Ratusan kaum intelektual muda ini terpantau sempat terpancing amarah ketika Kepala Bagian Kesra Setdako Dumai Asnam menyebutkan bahwa hanya beasiswa prestasi yang cair, sedangkan kurang mampu tidak cair.

Unjuk rasa menuntut dana beasiswa ini dilancarkan beberapa elemen mahasiswa, yaitu Kesatuan Aksi Mahasiswa Muslim Indonesia (KAMMI), Pergerakan Mahasiswa Islam Indonesia (PMII), Himpunan Mahasiswa Islam (HMI) dan Satuan Mahasiswa Pelajar Pemuda Pancasila (Satma PP dan GMKI.
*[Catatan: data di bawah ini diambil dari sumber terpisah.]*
(** * Crypto assets monitoring: the exchange models

    A shallow embedding of [crypto_assets/exchange/models.py]: the
    [Exchange], [Coin], [Transaction] and [Importer] models, their derived
    properties, and the parts of the Python runtime they rest on
    ([decimal.Decimal] arithmetic under the default context, integer
    formatting with thousands separators, Django's [transaction.atomic] and
    [transaction.on_commit]). *)

From stdpp Require Import base option list gmap strings.
From Stdlib Require Import ZArith QArith Lia Bool Ascii String DecimalString DecimalN.

Local Open Scope Z_scope.

(** ** Exceptions and results *)

(** The exceptions the modelled code can raise.  [Exception msg] is the plain
    [raise Exception(msg)] of the source; [PlatformError] wraps whatever an
    exchange integration ([platforms/wallex.py], [platforms/bitpin.py]) raises,
    so that [ZeroDivisionError] and the others below always originate in the
    code modelled here. *)
Inductive exn : Type :=
| Exception (msg : string)
| AttributeError
| TypeError
| ValueError
| ZeroDivisionError
| OverflowError
| InvalidOperation
| DatabaseError (what : string)
| PlatformError (what : string).

Inductive result (A : Type) : Type :=
| Ok (a : A)
| Raise (e : exn).

Arguments Ok {A} a.
Arguments Raise {A} e.

Definition bind {A B : Type} (r : result A) (k : A -> result B) : result B :=
  match r with
  | Ok a => k a
  | Raise e => Raise e
  end.

Notation "'let*' x := r 'in' k" := (bind r (fun x => k))
  (at level 10, x name, r at level 100, k at level 200, only parsing).

(** ** Python's [decimal] module, as far as the models use it *)

Module decimal.

(** A finite [Decimal]: sign, coefficient and exponent, the number
    [(-1)^sign * coef * 10^exp].  Negative zero and trailing zeros are
    distinct representations, as in Python.  The exponent limits of the
    context ([Emax], [Emin] = +-999999) are not modelled. *)
Record Decimal : Type := mkDecimal {
  dsign : bool;
  dcoef : N;
  dexp : Z
}.

(** [getcontext().prec] of the default context. *)
Definition prec : Z := 28.

Definition coefZ (d : Decimal) : Z := Z.of_N (dcoef d).

Definition make (s : bool) (c : Z) (e : Z) : Decimal :=
  {| dsign := s; dcoef := Z.to_N c; dexp := e |}.

(** Number of decimal digits of a non-negative integer (0 for 0). *)
Fixpoint digits_fuel (fuel : nat) (n : Z) : Z :=
  match fuel with
  | O => 0
  | S f => if n <=? 0 then 0 else 1 + digits_fuel f (n / 10)
  end.

Definition digits (n : Z) : Z := digits_fuel (S (Z.to_nat (Z.log2 n))) n.

(** ROUND_HALF_EVEN on a quotient [q] with remainder [r] out of [2 * half]. *)
Definition round_half_even (q r half : Z) : Z :=
  if (half <? r) || ((r =? half) && Z.odd q) then q + 1 else q.

(** Drop the last [k > 0] digits of [c], rounding half to even. *)
Definition drop_digits (c k : Z) : Z :=
  round_half_even (c / 10 ^ k) (c mod 10 ^ k) (5 * 10 ^ (k - 1)).

(** The context's rounding of an exact result to [prec] significant digits. *)
Definition fix_prec (s : bool) (c e : Z) : Decimal :=
  if c <? 10 ^ prec then make s c e
  else
    let k := digits c - prec in
    let q := drop_digits c k in
    if q =? 10 ^ prec then make s (10 ^ (prec - 1)) (e + k + 1)
    else make s q (e + k).

(** The exact product, before the context rounds it. *)
Definition mul_exact (a b : Decimal) : Decimal :=
  make (xorb (dsign a) (dsign b)) (coefZ a * coefZ b) (dexp a + dexp b).

(** [a * b] *)
Definition mul (a b : Decimal) : Decimal :=
  fix_prec (xorb (dsign a) (dsign b)) (coefZ a * coefZ b) (dexp a + dexp b).

(** [Decimal(z)] for a Python int: exact. *)
Definition of_int (z : Z) : Decimal := make (z <? 0) (Z.abs z) 0.

(** [int(d)]: truncation toward zero. *)
Definition to_int (d : Decimal) : Z :=
  let m := if 0 <=? dexp d then coefZ d * 10 ^ dexp d
           else coefZ d / 10 ^ (- dexp d) in
  if dsign d then - m else m.

(** [bool(d)] is [False] exactly for the zeros. *)
Definition is_zero (d : Decimal) : bool := (coefZ d =? 0).

(** [round(d, n)]: [d.quantize(Decimal(10) ** -n, ROUND_HALF_EVEN)], which
    raises [InvalidOperation] when the result needs more than [prec]
    digits. *)
Definition round (d : Decimal) (n : Z) : result Decimal :=
  let c := if - n <=? dexp d then coefZ d * 10 ^ (dexp d + n)
           else drop_digits (coefZ d) (- n - dexp d) in
  if 10 ^ prec <=? c then Raise InvalidOperation
  else Ok (make (dsign d) c (- n)).

(** The integer [sign * coef], and the numerator and denominator of the
    exact value [sign * coef * 10^exp]. *)
Definition signed_coef (d : Decimal) : Z :=
  if dsign d then - coefZ d else coefZ d.

Definition numerator (d : Decimal) : Z := signed_coef d * 10 ^ Z.max 0 (dexp d).

Definition denominator (d : Decimal) : Z := 10 ^ Z.max 0 (- dexp d).

(** The specification's reading of [int(a * b)]: the product in exact
    arithmetic on the two values, then truncation toward zero. *)
Definition exact_product_truncated (a b : Decimal) : Z :=
  Z.quot (numerator a * numerator b) (denominator a * denominator b).

(** [r] is [d] rounded to [n] decimal places: exponent [-n], same sign, the
    same value when [d] has no more than [n] decimals, a nearest value
    otherwise. *)
Definition rounded_to (n : Z) (d r : Decimal) : Prop :=
  dexp r = - n /\ dsign r = dsign d /\
  (- n <= dexp d -> coefZ r = coefZ d * 10 ^ (dexp d + n)) /\
  (dexp d < - n ->
     2 * Z.abs (coefZ d - coefZ r * 10 ^ (- n - dexp d)) <= 10 ^ (- n - dexp d)).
Usai menyampaikan aspirasi di gedung DPRD, ratusan mahasiswa dengan pengawalan aparat kepolisian ini melanjutkan aksi membakar ban bekas dan mencoret badan jalan menggunakan cat semprot.

Aksi mahasiswa ini merupakan lanjutan karena sebelumnya pada 6 Oktober 2016 juga menggelar unjukrasa sama menuntut kepastian dana bantuan beasiswa dari pemerintah.

Wakil Ketua DPRD Dumai Zainal Abidin kala itu mengatakan, persoalan tuntutan beasiswa yang disampaikan mahasiswa secepatnya akan dibahas dan dicarikan solusi bersama wali kota dan jajaran.

"Beri kami waktu untuk menyelesaikan persoalan ini karena harus duduk bersama dengan jajaran pemerintah daerah," sebut Zainal waktu itu.